Location
- Newfield, County Durham, DH2 1NW England 54°52′02″N 1°37′19″W﻿ / ﻿54.867184°N 1.62197°W

Information
- Type: Community school
- Motto: Aim High, Achieve Excellence
- Established: 1963
- Closed: 2014
- Department for Education URN: 114287 Tables
- Ofsted: Reports
- Gender: Coeducational
- Age: 11 to 18
- Houses: Ravensworth, Lumley, Finchale
- Website: https://web.archive.org/web/20140516191141/http://www.roseberrycollege.co.uk/

= Roseberry College =

Roseberry College and Sixth Form was a state-funded secondary school and sixth form in County Durham, England, founded in 1963 and closed in 2014. The final college Principal was Ann Bowen, who is also a geography textbook author for the examination board AQA.
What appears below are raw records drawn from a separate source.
(** A change that leaves the judgement alone and adds a status. *)
Lemma case_ok_extend d d' s :
  case_ok d -> judgement d' = judgement d -> timeline d' = s :: timeline d ->
  (s = ADJUDICATED -> ADJUDICATED ∈ timeline d) -> finality_ok d' -> life_cycle (timeline d') ->
  (time_set (d_autoResolvedAt d') = true -> (2 <= length (d_finalityChain d'))%nat) -> case_ok d'.
Proof.
  intros [_ _ _ Hadj Hpan Hdec] Hj Ht Hs Hf Hl Ha. injection Hj as J1 J2 J3 J4 J5 J6 J7.
  split; try done; rewrite ?Ht.
  - rewrite J4, Hadj, elem_of_cons. naive_solver.
  - intros p. rewrite J5. intros [Hin Hp]%Hpan. split; [by constructor|].
    unfold panel_sound, no_conflict in *. by rewrite J1, J2, J3.
  - intros r. rewrite J7. intros [Hin Hd]%Hdec. split; [by constructor|]. unfold decision_sound in *. by rewrite J5, J6.
Qed.

Lemma push_life d s :
  finality_ok d -> life_cycle (timeline d) -> canTransition (d_status d) s = true ->
  life_cycle (s :: timeline d).
Proof. intros Hf Hl Hc. destruct (timeline_head d Hf) as [l Hh]. rewrite Hh in *. by constructor. Qed.

Lemma transition_into s t :
  canTransition s t = true ->
  (t = EVIDENCED -> s = OPEN) /\ (t = ADJUDICATED -> s = EVIDENCED) /\ (t = TIMEOUT -> s = OPEN \/ s = EVIDENCED).
Proof.
  intros Hc%can_move. destruct s; simpl in Hc; repeat (apply elem_of_cons in Hc as [->|Hc]); try (by apply elem_of_nil in Hc);
    naive_solver.
Qed.

Lemma phase_of d : case_ok d -> phase_ok (timeline d).
Proof. intros Hd. apply life_cycle_phase, Hd. Qed.

(** No chain, no mark of the scan. *)
Lemma auto_grows d l : case_ok d -> time_set (d_autoResolvedAt d) = true -> (2 <= length (d_finalityChain d ++ [l]))%nat.
Proof. intros Hd Ha. rewrite length_app. pose proof (co_auto d Hd Ha). lia. Qed.

Lemma new_dispute_case id body : case_ok (new_dispute id body).
Proof.
  split; try done; [constructor|]. simpl. split; [by intros []|]. by intros [=]%list_elem_of_singleton.
Qed.

Lemma evidence_case e p now d :
  case_ok d -> canTransition (d_status d) EVIDENCED = true ->
  case_ok (push_link (link (add_evidence e d) EVIDENCED p now) (add_evidence e d)).
Proof.
  intros Hd Hc. apply (case_ok_extend d _ EVIDENCED); try done.
  - by rewrite timeline_push.
  - apply push_link_ok, add_evidence_ok, Hd.
  - rewrite timeline_push. by apply (push_life d EVIDENCED); [apply Hd..|].
  - simpl. by apply auto_grows.
Qed.

Lemma adjudicate_case r a p now d :
  case_ok d -> canTransition (d_status d) ADJUDICATED = true ->
  case_ok (push_link (link (set_ruling r a now d) ADJUDICATED p now) (set_ruling r a now d)).
Proof.
  intros Hd Hc. pose proof (phase_of d Hd) as Hph. destruct (timeline_head d (co_finality d Hd)) as [l Hh].
  assert (d_status d = EVIDENCED) as Hs by (by apply (transition_into _ _ Hc)).
  rewrite Hh, Hs in Hph. simpl in Hph. rewrite <- Hs, <- Hh in Hph. destruct Hph as [Hna Hnf].
  split; try (rewrite timeline_push; cbn [fr_status appendFinalityLink]).
  - apply push_link_ok, set_ruling_ok, Hd.
  - by apply (push_life d ADJUDICATED); [apply Hd..|].
  - simpl. by apply auto_grows.
  - simpl. split; [intros _; constructor|done].
  - simpl. intros q Hq. by destruct (co_panel d Hd q Hq).
  - simpl. intros q Hq. by destruct (co_decision d Hd q Hq).
Qed.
The school was housed on a very large single site with capacity for almost 1000 pupils in the Pelton, County Durham / Newfield, Chester-le-Street / Ouston, County Durham areas.

==History==
The school opened as Pelton Roseberry Secondary Modern in 1963.

In the mid-1970s, there were several fires at the school, mentioned in Up The Rhubarb Tree, an e-book by former pupil Joseph Crawford. On 5 September 1975 a £250,000 fire was caused by 15 year old boy.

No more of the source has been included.